_What you have to do_: Word for word, restate each of the records below.

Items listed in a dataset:
* * *

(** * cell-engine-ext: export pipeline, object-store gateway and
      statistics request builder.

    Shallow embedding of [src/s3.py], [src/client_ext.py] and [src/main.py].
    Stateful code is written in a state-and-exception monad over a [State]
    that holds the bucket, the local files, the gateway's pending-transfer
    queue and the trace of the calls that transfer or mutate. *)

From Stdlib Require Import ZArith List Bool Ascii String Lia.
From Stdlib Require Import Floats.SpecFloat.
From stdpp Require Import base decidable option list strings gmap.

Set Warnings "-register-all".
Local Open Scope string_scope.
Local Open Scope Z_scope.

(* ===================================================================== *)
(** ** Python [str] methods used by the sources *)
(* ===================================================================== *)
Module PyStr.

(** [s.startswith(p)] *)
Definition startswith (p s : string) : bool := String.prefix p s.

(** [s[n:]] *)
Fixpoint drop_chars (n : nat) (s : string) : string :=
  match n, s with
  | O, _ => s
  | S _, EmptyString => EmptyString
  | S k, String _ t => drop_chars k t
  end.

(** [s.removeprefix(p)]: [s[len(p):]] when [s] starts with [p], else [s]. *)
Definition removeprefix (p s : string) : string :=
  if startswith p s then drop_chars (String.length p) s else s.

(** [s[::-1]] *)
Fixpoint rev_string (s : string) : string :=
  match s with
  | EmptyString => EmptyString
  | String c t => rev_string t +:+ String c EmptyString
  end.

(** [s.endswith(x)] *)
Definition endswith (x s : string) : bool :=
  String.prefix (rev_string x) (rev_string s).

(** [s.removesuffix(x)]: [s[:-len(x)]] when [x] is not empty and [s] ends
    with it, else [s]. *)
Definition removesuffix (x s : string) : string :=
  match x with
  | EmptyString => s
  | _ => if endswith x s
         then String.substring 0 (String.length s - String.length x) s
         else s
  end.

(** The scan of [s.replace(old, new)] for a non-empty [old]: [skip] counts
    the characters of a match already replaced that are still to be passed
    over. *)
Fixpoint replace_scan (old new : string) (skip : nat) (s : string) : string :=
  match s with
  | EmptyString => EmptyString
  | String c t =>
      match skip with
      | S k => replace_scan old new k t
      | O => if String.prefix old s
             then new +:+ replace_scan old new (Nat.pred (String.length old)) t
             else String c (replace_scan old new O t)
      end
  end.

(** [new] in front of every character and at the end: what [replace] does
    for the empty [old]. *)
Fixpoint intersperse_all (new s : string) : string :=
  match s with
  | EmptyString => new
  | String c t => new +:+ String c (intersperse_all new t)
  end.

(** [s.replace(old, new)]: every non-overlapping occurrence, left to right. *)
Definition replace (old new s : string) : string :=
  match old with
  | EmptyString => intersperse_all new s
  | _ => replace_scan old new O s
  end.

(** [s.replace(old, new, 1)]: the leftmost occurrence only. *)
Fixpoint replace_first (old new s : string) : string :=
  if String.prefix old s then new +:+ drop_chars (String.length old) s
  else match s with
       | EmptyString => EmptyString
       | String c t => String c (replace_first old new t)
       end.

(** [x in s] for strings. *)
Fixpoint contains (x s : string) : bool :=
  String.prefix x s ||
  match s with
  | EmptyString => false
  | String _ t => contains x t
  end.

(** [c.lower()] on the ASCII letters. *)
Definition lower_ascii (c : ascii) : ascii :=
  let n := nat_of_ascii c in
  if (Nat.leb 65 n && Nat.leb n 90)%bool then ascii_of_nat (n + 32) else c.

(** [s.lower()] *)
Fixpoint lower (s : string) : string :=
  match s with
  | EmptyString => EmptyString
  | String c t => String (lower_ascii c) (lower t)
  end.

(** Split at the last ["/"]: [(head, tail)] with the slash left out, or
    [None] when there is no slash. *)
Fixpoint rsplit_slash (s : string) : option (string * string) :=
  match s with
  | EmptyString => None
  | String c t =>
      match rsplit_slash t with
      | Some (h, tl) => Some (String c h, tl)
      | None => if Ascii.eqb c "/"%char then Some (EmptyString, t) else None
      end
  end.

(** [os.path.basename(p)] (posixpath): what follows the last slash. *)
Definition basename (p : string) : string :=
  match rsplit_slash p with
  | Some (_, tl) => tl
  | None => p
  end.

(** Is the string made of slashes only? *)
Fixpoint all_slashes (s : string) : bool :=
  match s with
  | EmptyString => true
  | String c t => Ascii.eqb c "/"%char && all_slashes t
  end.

* * *

_The answer_:
(** * cell-engine-ext: export pipeline, object-store gateway and
      statistics request builder.

    Shallow embedding of [src/s3.py], [src/client_ext.py] and [src/main.py].
    Stateful code is written in a state-and-exception monad over a [State]
    that holds the bucket, the local files, the gateway's pending-transfer
    queue and the trace of the calls that transfer or mutate. *)

From Stdlib Require Import ZArith List Bool Ascii String Lia.
From Stdlib Require Import Floats.SpecFloat.
From stdpp Require Import base decidable option list strings gmap.

Set Warnings "-register-all".
Local Open Scope string_scope.
Local Open Scope Z_scope.

(* ===================================================================== *)
(** ** Python [str] methods used by the sources *)
(* ===================================================================== *)
Module PyStr.

(** [s.startswith(p)] *)
Definition startswith (p s : string) : bool := String.prefix p s.

(** [s[n:]] *)
Fixpoint drop_chars (n : nat) (s : string) : string :=
  match n, s with
  | O, _ => s
  | S _, EmptyString => EmptyString
  | S k, String _ t => drop_chars k t
  end.

(** [s.removeprefix(p)]: [s[len(p):]] when [s] starts with [p], else [s]. *)
Definition removeprefix (p s : string) : string :=
  if startswith p s then drop_chars (String.length p) s else s.

(** [s[::-1]] *)
Fixpoint rev_string (s : string) : string :=
  match s with
  | EmptyString => EmptyString
  | String c t => rev_string t +:+ String c EmptyString
  end.

(** [s.endswith(x)] *)
Definition endswith (x s : string) : bool :=
  String.prefix (rev_string x) (rev_string s).

(** [s.removesuffix(x)]: [s[:-len(x)]] when [x] is not empty and [s] ends
    with it, else [s]. *)
Definition removesuffix (x s : string) : string :=
  match x with
  | EmptyString => s
  | _ => if endswith x s
         then String.substring 0 (String.length s - String.length x) s
         else s
  end.

(** The scan of [s.replace(old, new)] for a non-empty [old]: [skip] counts
    the characters of a match already replaced that are still to be passed
    over. *)
Fixpoint replace_scan (old new : string) (skip : nat) (s : string) : string :=
  match s with
  | EmptyString => EmptyString
  | String c t =>
      match skip with
      | S k => replace_scan old new k t
      | O => if String.prefix old s
             then new +:+ replace_scan old new (Nat.pred (String.length old)) t
             else String c (replace_scan old new O t)
      end
  end.

(** [new] in front of every character and at the end: what [replace] does
    for the empty [old]. *)
Fixpoint intersperse_all (new s : string) : string :=
  match s with
  | EmptyString => new
  | String c t => new +:+ String c (intersperse_all new t)
  end.

(** [s.replace(old, new)]: every non-overlapping occurrence, left to right. *)
Definition replace (old new s : string) : string :=
  match old with
  | EmptyString => intersperse_all new s
  | _ => replace_scan old new O s
  end.

(** [s.replace(old, new, 1)]: the leftmost occurrence only. *)
Fixpoint replace_first (old new s : string) : string :=
  if String.prefix old s then new +:+ drop_chars (String.length old) s
  else match s with
       | EmptyString => EmptyString
       | String c t => String c (replace_first old new t)
       end.

(** [x in s] for strings. *)
Fixpoint contains (x s : string) : bool :=
  String.prefix x s ||
  match s with
  | EmptyString => false
  | String _ t => contains x t
  end.

(** [c.lower()] on the ASCII letters. *)
Definition lower_ascii (c : ascii) : ascii :=
  let n := nat_of_ascii c in
  if (Nat.leb 65 n && Nat.leb n 90)%bool then ascii_of_nat (n + 32) else c.

(** [s.lower()] *)
Fixpoint lower (s : string) : string :=
  match s with
  | EmptyString => EmptyString
  | String c t => String (lower_ascii c) (lower t)
  end.

(** Split at the last ["/"]: [(head, tail)] with the slash left out, or
    [None] when there is no slash. *)
Fixpoint rsplit_slash (s : string) : option (string * string) :=
  match s with
  | EmptyString => None
  | String c t =>
      match rsplit_slash t with
      | Some (h, tl) => Some (String c h, tl)
      | None => if Ascii.eqb c "/"%char then Some (EmptyString, t) else None
      end
  end.

(** [os.path.basename(p)] (posixpath): what follows the last slash. *)
Definition basename (p : string) : string :=
  match rsplit_slash p with
  | Some (_, tl) => tl
  | None => p
  end.

(** Is the string made of slashes only? *)
Fixpoint all_slashes (s : string) : bool :=
  match s with
  | EmptyString => true
  | String c t => Ascii.eqb c "/"%char && all_slashes t
  end.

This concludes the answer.